At this point the border is closed & now the sea lanes are being shutdown.
They can increase transshipment thru Canada but at higher cost that will also see them cut out further by the CCP who will just increase precursor deliveries directly thru Vancouver and then final processing in the Triad Canadian Labs.
Lost in all this is the US has started targeting and ceasing precursor shipments.
So this is part of a much larger plan.
You’re right. It would probably result in a higher transportation cost but, with the amount of profit that they make in the illegal drug trade, still doable.
If you are paying attention we have been engaged in major Shaping Operations.
The US has declared war in the Cartels & Triads. All the resources that read the Kremlin’s thoughts have been turned towards the Cartels & CCp Triads.
We closed the border which cut off a hige low cost two way transport route with multiple cash flows beyond just drugs, the DEA & ICE have been making sweeping arrests the most recent in New England where large number of TA where rounded up. Thus squeezing their US internal distribution.
Major busts seizing precursors & interdictions CCP shipments are on going into central america.

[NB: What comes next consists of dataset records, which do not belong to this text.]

(* ===== verification/Prelude.v ===== *)
(** * A verification of the xv6-vfs-hal kernel

    The program is a teaching kernel derived from xv6: processes with paged
    virtual memory, a hardware abstraction layer with a RISC-V and a LoongArch
    implementation, a virtual file system with three file systems behind it
    (the logged xv6 file system, FAT32 with long names, ext2), pipes, a
    console, drivers for disks and the serial line, and user programs: a shell,
    a library and a few tools.  The sources are under src/xv6-riscv-xv6-riscv-rev5/; paths below
    are relative to it.

    ** How code is modelled

    A C function is a Rocq function with the same name in the monad [M S]: it
    takes a state [S] and gives [Ok (result, state)], or [Fault e] where the C
    code would panic, sleep for ever, dereference a null pointer, read an
    unassigned local, or leave an array.  The early returns, gotos and guards of
    the source are the branches of the definition, in order.  C integers are
    [Z] with their wrap-around written out ([u32], [u64], [s32], ...); memory
    and disk blocks are bytes; structures that live in memory or on disk are
    read from and written to those bytes ([rd], [le_enc]).  A pointer into a
    table (process, buffer, inode, vnode, file) is the index in that table.
    Loops are [loop fuel body], where the body either continues with new values
    of the loop's locals or leaves with a result; running out of fuel is the
    fault [FFuel], so a theorem that a function returns [Ok] also says that its
    fuel was enough.  The fuel is a bound computed from the arguments (the
    number of pages, blocks, sectors or characters the loop can visit, plus one
    turn for the final test), never a constant chosen for a proof; where the
    code itself does not end on some input, this is a finding and the theorem
    has a hypothesis that excludes it.

    Code that gives up the CPU is cut there: a function that sleeps is a
    sequence of sections, each running from an entry or a wakeup to a return or
    the next sleep, and the interleavings of all CPUs and processes are step
    relations over those sections.

    ** Files

    Shared
    - Prelude: the monad, loops and their rules, integers of C, bytes, bitmaps.
    - CString: kernel/string.c.
    - Locks: kernel/spinlock.c ([Spin]) and kernel/sleeplock.c ([Sleep]), with
      the step relations of their interleavings.

    Memory
    - Kalloc: kernel/kalloc.c; the free list is threaded through the pages.
    - Arch: the page-table entry formats and address-space layouts of
      hal/riscv/arch.h and hal/loongarch/arch.h, behind the class [Arch] with
      the laws [ArchOk] and an instance for each machine.
    - Vm: kernel/vm.c.  VmTable gives the meaning of a page table in memory,
      VmSpace that of an address space (a finite map from page numbers to
      frames and permissions) and of mapping, growing and shrinking it, VmUser
      that of copyin and copyout with lazily allocated pages, VmFork two address
      spaces side by side, VmFree taking them apart.
    - Hal: hal/riscv/hal_vm.c and hal/loongarch/hal_vm.c behind the class [Hal],
      kvmmake, proc_mapstacks and the kernel stacks.
    - Mmu: hal_vm_enable of both machines, LoongArch's TLB refill handler
      (hal/loongarch/hal_tlbrefill.S) and the address translation of the
      hardware, as the manuals define it.
    - VmSys: the pages above user memory, proc_pagetable, proc_freepagetable.

    Processes
    - Proc: kernel/proc.c.  ProcSched and ProcLife: its invariant over all CPUs
      and locks, a Hoare logic for its sections, and their interleavings.
      ProcFair: the scheduler's loops and its fairness.
    - Sysarg: argument fetching of kernel/syscall.c.  Sysproc: kernel/sysproc.c
      and the dispatch of system calls.  Sbrk: the break of a process.
    - Exec: kernel/exec.c and sys_exec.  ExecStack, ExecImage, ExecOk: the
      stack, the image, and exec as a transaction.
    - Trap: kernel/trap.c and LoongArch's exception state.
    - Boot: hal/riscv/hal_start.c, hal/loongarch/hal_start.c, kernel/main.c, and
      forkret of kernel/proc.c.
    - Printf: kernel/printf.c.

    Storage
    - Bio: kernel/bio.c.  Log: kernel/log.c with crashes.  Block: the interface
      the file systems are proved against, with its refinement by the log.
    - Umem: the interface to user memory of readi, writei, pipes, console.
    - Fs: kernel/fs.c.  FsAlloc, FsFile, FsTrunc, FsInode, FsDir: its block
      allocator, file contents, truncation, inode table and directories.
    - Mkfs: mkfs/mkfs.c.  MkfsOk, MkfsImage, MkfsMain: appending to a file, the
      invariant of the image under construction, the finished image.
    - FatNames, Fat32, FatVfs: kernel/fat32.c.  FatTable, FatFile, FatDir,
      FatVnodes: the table as a map, contents, directories, vnodes.
    - Ext2, ExtVfs: kernel/ext2.c.  Ext2Dir, Ext2Alloc: directories, allocation.
    - Vfs: kernel/vfs.c.  VfsPath: path resolution.  Xv6fs: kernel/xv6fs.c.
    - Pipe, Console: kernel/pipe.c, kernel/console.c.
    - Kern: the state the file systems share.  File, Sysfile: kernel/file.c,
      kernel/sysfile.c.  Kernel: all of them put together, with runs of system
      calls on small disks.

    Devices
    - Irq: the interrupt controllers, hal/riscv/hal_plic.c and
      hal/loongarch/hal_intr.c.
    - Uart: the serial driver of both machines.
    - Disk: what a disk driver promises, as an abstract disk with calls,
      transfers and returns.  Ramdisk: hal/loongarch/hal_ramdisk.c.  Virtio:
      hal/riscv/hal_virtio.c and the device behind it; VirtioOk: its invariant
      and its simulation by the abstract disk; VirtioInit: its initialisation
      through the registers.

    User programs
    - Ulib: user/ulib.c.  Uprintf: user/printf.c.  Umalloc: user/umalloc.c.
    - Filters: user/cat.c, wc.c and echo.c.  Grep: user/grep.c.  Tools:
      user/ls.c, rm.c, mkdir.c, ln.c, kill.c, mount.c, umount.c, and grep's main.
    - Init: user/init.c.
    - Sh: user/sh.c.  ShParse: the parser against a printer of commands.  ShRun:
      the processes, files and pipes of a command against its meaning.

    ** Interfaces

    - [Arch]/[ArchOk], [Hal], [HalVmOk]: what vm.c and proc.c need of the
      machine; both machines are instances.
    - [UserMem]/[UserMemOk]: what the I/O paths need of copyin and copyout.  The
      instance is a flat memory with unreadable addresses; VmUser proves the
      corresponding facts for page tables under the invariant of an address
      space.
    - [OpenFiles], [ExecFiles], [FileCalls]: what proc.c, exec.c and syscall.c
      call of the file layers; the theorems about processes hold for every file
      layer that meets the laws stated beside them ([QuietFiles],
      [ExecFilesOk]: it does not touch the process table, and reads may fail at
      any time).
    - [TrapHal]: interrupt controller, console and disk handlers and the timer.
    - [Backends], [Destroys]: the operation tables of the file systems behind
      the VFS; Kernel has the instance with all three.  [NameOps]: what path
      resolution needs of them.
    - [Devices]: the device switch of file.c.
    - [Unix]/[StreamOk]: the system calls as a user program sees them, and a
      descriptor that is a stream; [UnixFs]/[DirOk] and [UnixDev]/[Descriptors]
      add what ls and init use.

    ** What is proved

    - Crash safety: a commit interrupted at any block write, and any number of
      interrupted recoveries, leaves all of a transaction or none of it; begin_op
      reserves enough log space for all concurrent operations; the log
      implements the block interface.
    - Processes: in every interleaving of the sections of proc.c no process is on
      two CPUs and none of the checks of the lock and scheduling code fails;
      a return to user code finds the registers it needs; no RUNNABLE process is
      passed over for more than one scan of the table (ProcFair).
    - Memory: allocation, fork, exec, sbrk and exit account for every page,
      in success and failure; copyout and copyin move exactly the bytes they
      should; kernel stacks are disjoint and guarded; spin and sleep locks
      exclude; the allocator is a stack.  The hardware sees exactly the address
      spaces that the kernel builds: the walk of Sv39, and LoongArch's refill
      handler with the registers that the kernel sets (Mmu).
    - Startup: in every interleaving of the harts each part is initialised after
      what it needs; the file system is set up once, before any user code.
    - Files: contents, truncation, allocation and directories of the xv6 file
      system against byte sequences and entry lists; the FAT as a map and its
      chains; long names; ext2's directories and bitmap; vnode reference counts
      across path resolution and mounts; the buffer cache against a flat disk;
      the image of mkfs holds exactly the files it was given.
    - Streams: pipes are FIFO in every interleaving; the console's line editor;
      number formatting.
    - Devices: the virtio driver and the RAM disks are disks, whatever the
      interleaving of processes, interrupts and device; the serial driver loses
      no character and no wakeup; the initialisation of the virtio disks keeps to
      the protocol and ends in live disks or in the panic that fits; no interrupt
      is lost or served twice by the PLIC.
    - User programs: malloc and free keep objects apart and join free blocks
      again; the shell's parser inverts the writing of commands and ends on every
      line, and its processes are wired as the command says; grep's matcher
      agrees with the language of its patterns; the user's printf prints what the
      kernel's does; wc, cat, echo and ls against reference definitions; init
      keeps one shell running.
    - Defects: lemmas that run the code into a wrong result (a descriptor left
      after a failed open, appends that overwrite, kill(0), directory entries
      that are lost, ...), each named where it is proved.

    ** Not modelled

    - Assembly (entry, context switch, trap vectors) other than the TLB refill
      handler, and the accessors of control registers: where a register matters,
      it is a field of the state of the component that uses it.
    - hal_stack_overflow_panic, the serial output after a panic, and the registers
      that notify a virtio device and acknowledge its interrupt.  What a device
      does with the memory and the registers it shares with its driver is part of
      Uart, Virtio, VirtioInit and Irq.
    - Memory ordering: steps of different CPUs interleave, and the sequential
      parts of the kernel run under the locks the code takes.
    - The messages printed by trap.c, procdump, and #if 0 code of fs.c.
    - The host side of mkfs, and the test programs (usertests, ext2test, grind,
      ...): they exercise the kernel from outside and have no contract of their
      own. *)

From stdpp Require Export base list gmap strings numbers sorting.
From Stdlib Require Export ZArith Lia ZifyBool.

This on top of ICE deportations which continue to remove the human shield cover that’s provided them a large population to hide amongst. Add to it cutting off Federal funds that they use to live in the US while running their operations. Do people understand how we are paying the Cartels Living & Operating expenses with free hotels, healthcare, SNAP, & Section 8. That members directly receive and extort also from the illegals that are here.
Now comes the kinetic actions on their door steps. Also don’t sleep on what we are doing to going after Canada to force them to deal with their complicity in supporting the Triads & Cartels.
In 8 months we have done more than the last 25 years and these are only Shaping Operations.
As we have built the oicture and organized and arranged our resources we will see more and more results and those new transportation routes create more than costs they create opportunities for action on our side.
Think if it as closing up at the Badger Holes but 1 or 2 so you can focus all your firepower on quickly dealing with the den.